> **Instructions to follow**
The line containing "assert (Hl : forall" marks the end; copy exactly all lines from the start of the material up to and including it.

> **Data for this exercise**
(** ** The average *)

Lemma fold_totals (self : validator) (l : list (string * string)) :
  forall a,
    total_score (fold_left (step self) l a)
    = (total_score a + Zsum (validated_scores self l))%Z
    /\ total_sections (fold_left (step self) l a)
       = total_sections a + List.length (validated_scores self l).
Proof.
  unfold validated_scores, Zsum.
  induction l as [|[k r] l IH]; intros a; cbn [fold_left filter snd fst].
  - cbn. split; lia.
  - destruct (IH (step self a (k, r))) as [Hs Hn]. rewrite Hs, Hn.
    unfold step. destruct (is_blank r); cbn [negb].
    + cbn [total_score total_sections]. split; reflexivity.
    + cbn [map fold_right List.length fst snd]. unfold score_of.
      destruct (validate_section self k r) as [[errs warns] score].
      cbn [total_score total_sections snd].
      split; lia.
Qed.

(** ** The scores behind the average *)

Lemma score_range (self : validator) (section_name response : string) :
  (0 <= score_of (validate_section self section_name response) <= 100)%Z.
Proof.
  unfold validate_section, score_of. cbn [snd].
  rewrite run_checks_findings. cbn [quality_score].
  pose proof (Zsum_nonneg _ (penalties_nonneg self section_name response)).
  lia.
Qed.

Lemma stored_score (self : validator) (section_name response : string) :
  score_of (validate_section self section_name response)
  = Z.max 0 (100 - Zsum (penalty_table self section_name response)).
Proof.
  unfold validate_section, score_of. cbn [snd].
  rewrite run_checks_findings. cbn [quality_score].
  rewrite <- penalties_explicit. reflexivity.
Qed.

Lemma NoDup_by_nodup (l : list string) :
  nodup string_dec l = l -> NoDup l.
Proof. intros E. rewrite <- E. apply NoDup_nodup. Qed.

Lemma Zpos_of_nat (n : nat) : 0 < n -> Z.pos (Pos.of_nat n) = Z.of_nat n.
Proof.
  intros Hn. rewrite <- positive_nat_Z, Nat2Pos.id; [reflexivity|lia].
Qed.

Lemma Zsum_bounds (lo hi : Z) (l : list Z) :
  (forall s, In s l -> (lo <= s <= hi)%Z) ->
  (lo * Z.of_nat (List.length l) <= Zsum l <= hi * Z.of_nat (List.length l))%Z.
Proof.
  unfold Zsum. induction l as [|s l IH]; intros Hall.
  - simpl. lia.
  - cbn [fold_right List.length].
    assert (Hs : (lo <= s <= hi)%Z) by (apply Hall; left; reflexivity).
    assert (Hl : forall s', In s' l -> (lo <= s' <= hi)%Z)
      by (intros s' Hs'; apply Hall; right; exact Hs').
    specialize (IH Hl). lia.
Qed.

Lemma Zsum_below (hi : Z) (l : list Z) :
  l <> [] ->
  (forall s, In s l -> (s < hi)%Z) ->
  (Zsum l < hi * Z.of_nat (List.length l))%Z.
Proof.
  unfold Zsum. induction l as [|s l IH]; intros Hne Hall; [contradiction|].
  cbn [fold_right List.length].
  assert (Hs : (s < hi)%Z) by (apply Hall; left; reflexivity).
  destruct l as [|s' l'].
  - simpl. lia.
  - assert (IH' : (fold_right Z.add 0 (s' :: l')
                   < hi * Z.of_nat (List.length (s' :: l')))%Z).
    { apply IH; [discriminate|]. intros x Hx. apply Hall. right. exact Hx. }
    lia.
Qed.

Lemma validated_scores_range (self : validator)
  (responses : list (string * string)) (s : Z) :
  In s (validated_scores self responses) -> (0 <= s <= 100)%Z.
Proof.
  unfold validated_scores. intros Hin. apply in_map_iff in Hin.
  destruct Hin as (it & <- & _). apply score_range.
Qed.

(** The summary of the report, from the scores of the validated
    sections. *)
Lemma report_summary_fields
  (self : validator) (responses : list (string * string)) :
  average_score (summary (validate_full_review self responses))
  = PyFloat.round1 (float_mean (validated_scores self responses))
  /\ overall_status (summary (validate_full_review self responses))
     = overall (float_mean (validated_scores self responses))
  /\ sections_validated (summary (validate_full_review self responses))
     = List.length (validated_scores self responses).
Proof.
  unfold validate_full_review, float_mean.
  cbn [summary average_score overall_status sections_validated].
  unfold avg_score.
  destruct (fold_totals self responses (mkAcc [] 0%Z 0 [] [])) as [Hs Hn].
  rewrite Hs, Hn. cbn [total_score total_sections Nat.add Z.add].
  split; [reflexivity|]. split; reflexivity.
Qed.

Section FloatMean.

Variable scores : list Z.
Hypothesis Hrange : forall s, In s scores -> (0 <= s <= 100)%Z.
Hypothesis Hne : scores <> [].

Lemma scores_counted : 0 < List.length scores.
Proof. destruct scores; [contradiction|simpl; lia]. Qed.

Lemma float_mean_fl : float_mean scores = PyFloat.fl (mean scores).
Proof.
  unfold float_mean, mean, PyFloat.truediv.
  pose proof scores_counted as Hn. apply Nat.ltb_lt in Hn. rewrite Hn.
  reflexivity.
Qed.

Lemma mean_range : (0 <= mean scores)%Q /\ (mean scores <= 100)%Q.
Proof.
  pose proof (Zsum_bounds 0 100 scores Hrange) as Hb.
  pose proof (Zpos_of_nat _ scores_counted) as Hz.
  unfold mean, Qle. cbn [Qnum Qden]. rewrite Hz. lia.
Qed.

Lemma float_mean_range :
  (0 <= float_mean scores)%Q /\ (float_mean scores <= 100)%Q.
Proof.
  destruct mean_range as [H0 H100]. rewrite float_mean_fl. split.
  - apply (PyFloatProps.fl_ge _ 0 H0 H100). exact H0.
  - apply (PyFloatProps.fl_le _ 100 H0 H100). exact H100.
Qed.

Lemma float_mean_ge (z : Z) :
  (z * Z.of_nat (List.length scores) <= Zsum scores)%Z ->
  (z # 1 <= float_mean scores)%Q.
Proof.
  intros Hz. destruct mean_range as [H0 H100]. rewrite float_mean_fl.
  apply (PyFloatProps.fl_ge _ z H0 H100).
  pose proof (Zpos_of_nat _ scores_counted) as Hp.
  unfold mean, Qle. cbn [Qnum Qden]. rewrite Hp. lia.
Qed.

Lemma float_mean_le (z : Z) :
  (Zsum scores <= z * Z.of_nat (List.length scores))%Z ->
  (float_mean scores <= z # 1)%Q.
Proof.
  intros Hz. destruct mean_range as [H0 H100]. rewrite float_mean_fl.
  apply (PyFloatProps.fl_le _ z H0 H100).
  pose proof (Zpos_of_nat _ scores_counted) as Hp.
  unfold mean, Qle. cbn [Qnum Qden]. rewrite Hp. lia.
Qed.

(** With at most [2^45] scores, a mean below an integer gives a float
    below it. *)
Lemma float_mean_lt (z : Z) :
  (Z.of_nat (List.length scores) <= 2 ^ 45)%Z ->
  (Zsum scores < z * Z.of_nat (List.length scores))%Z ->
  (float_mean scores < z # 1)%Q.
Proof.
  intros Hsmall Hz. destruct mean_range as [H0 H100]. rewrite float_mean_fl.
  pose proof (Zpos_of_nat _ scores_counted) as Hp.
  apply (PyFloatProps.fl_lt _ z H0 H100).
  - unfold mean, Qlt. cbn [Qnum Qden]. rewrite Hp. lia.
  - unfold mean. cbn [Qden]. rewrite Hp. exact Hsmall.
Qed.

> **Response area**
(** ** The average *)

Lemma fold_totals (self : validator) (l : list (string * string)) :
  forall a,
    total_score (fold_left (step self) l a)
    = (total_score a + Zsum (validated_scores self l))%Z
    /\ total_sections (fold_left (step self) l a)
       = total_sections a + List.length (validated_scores self l).
Proof.
  unfold validated_scores, Zsum.
  induction l as [|[k r] l IH]; intros a; cbn [fold_left filter snd fst].
  - cbn. split; lia.
  - destruct (IH (step self a (k, r))) as [Hs Hn]. rewrite Hs, Hn.
    unfold step. destruct (is_blank r); cbn [negb].
    + cbn [total_score total_sections]. split; reflexivity.
    + cbn [map fold_right List.length fst snd]. unfold score_of.
      destruct (validate_section self k r) as [[errs warns] score].
      cbn [total_score total_sections snd].
      split; lia.
Qed.

(** ** The scores behind the average *)

Lemma score_range (self : validator) (section_name response : string) :
  (0 <= score_of (validate_section self section_name response) <= 100)%Z.
Proof.
  unfold validate_section, score_of. cbn [snd].
  rewrite run_checks_findings. cbn [quality_score].
  pose proof (Zsum_nonneg _ (penalties_nonneg self section_name response)).
  lia.
Qed.

Lemma stored_score (self : validator) (section_name response : string) :
  score_of (validate_section self section_name response)
  = Z.max 0 (100 - Zsum (penalty_table self section_name response)).
Proof.
  unfold validate_section, score_of. cbn [snd].
  rewrite run_checks_findings. cbn [quality_score].
  rewrite <- penalties_explicit. reflexivity.
Qed.

Lemma NoDup_by_nodup (l : list string) :
  nodup string_dec l = l -> NoDup l.
Proof. intros E. rewrite <- E. apply NoDup_nodup. Qed.

Lemma Zpos_of_nat (n : nat) : 0 < n -> Z.pos (Pos.of_nat n) = Z.of_nat n.
Proof.
  intros Hn. rewrite <- positive_nat_Z, Nat2Pos.id; [reflexivity|lia].
Qed.

Lemma Zsum_bounds (lo hi : Z) (l : list Z) :
  (forall s, In s l -> (lo <= s <= hi)%Z) ->
  (lo * Z.of_nat (List.length l) <= Zsum l <= hi * Z.of_nat (List.length l))%Z.
Proof.
  unfold Zsum. induction l as [|s l IH]; intros Hall.
  - simpl. lia.
  - cbn [fold_right List.length].
    assert (Hs : (lo <= s <= hi)%Z) by (apply Hall; left; reflexivity).
    assert (Hl : forall s', In s' l -> (lo <= s' <= hi)%Z)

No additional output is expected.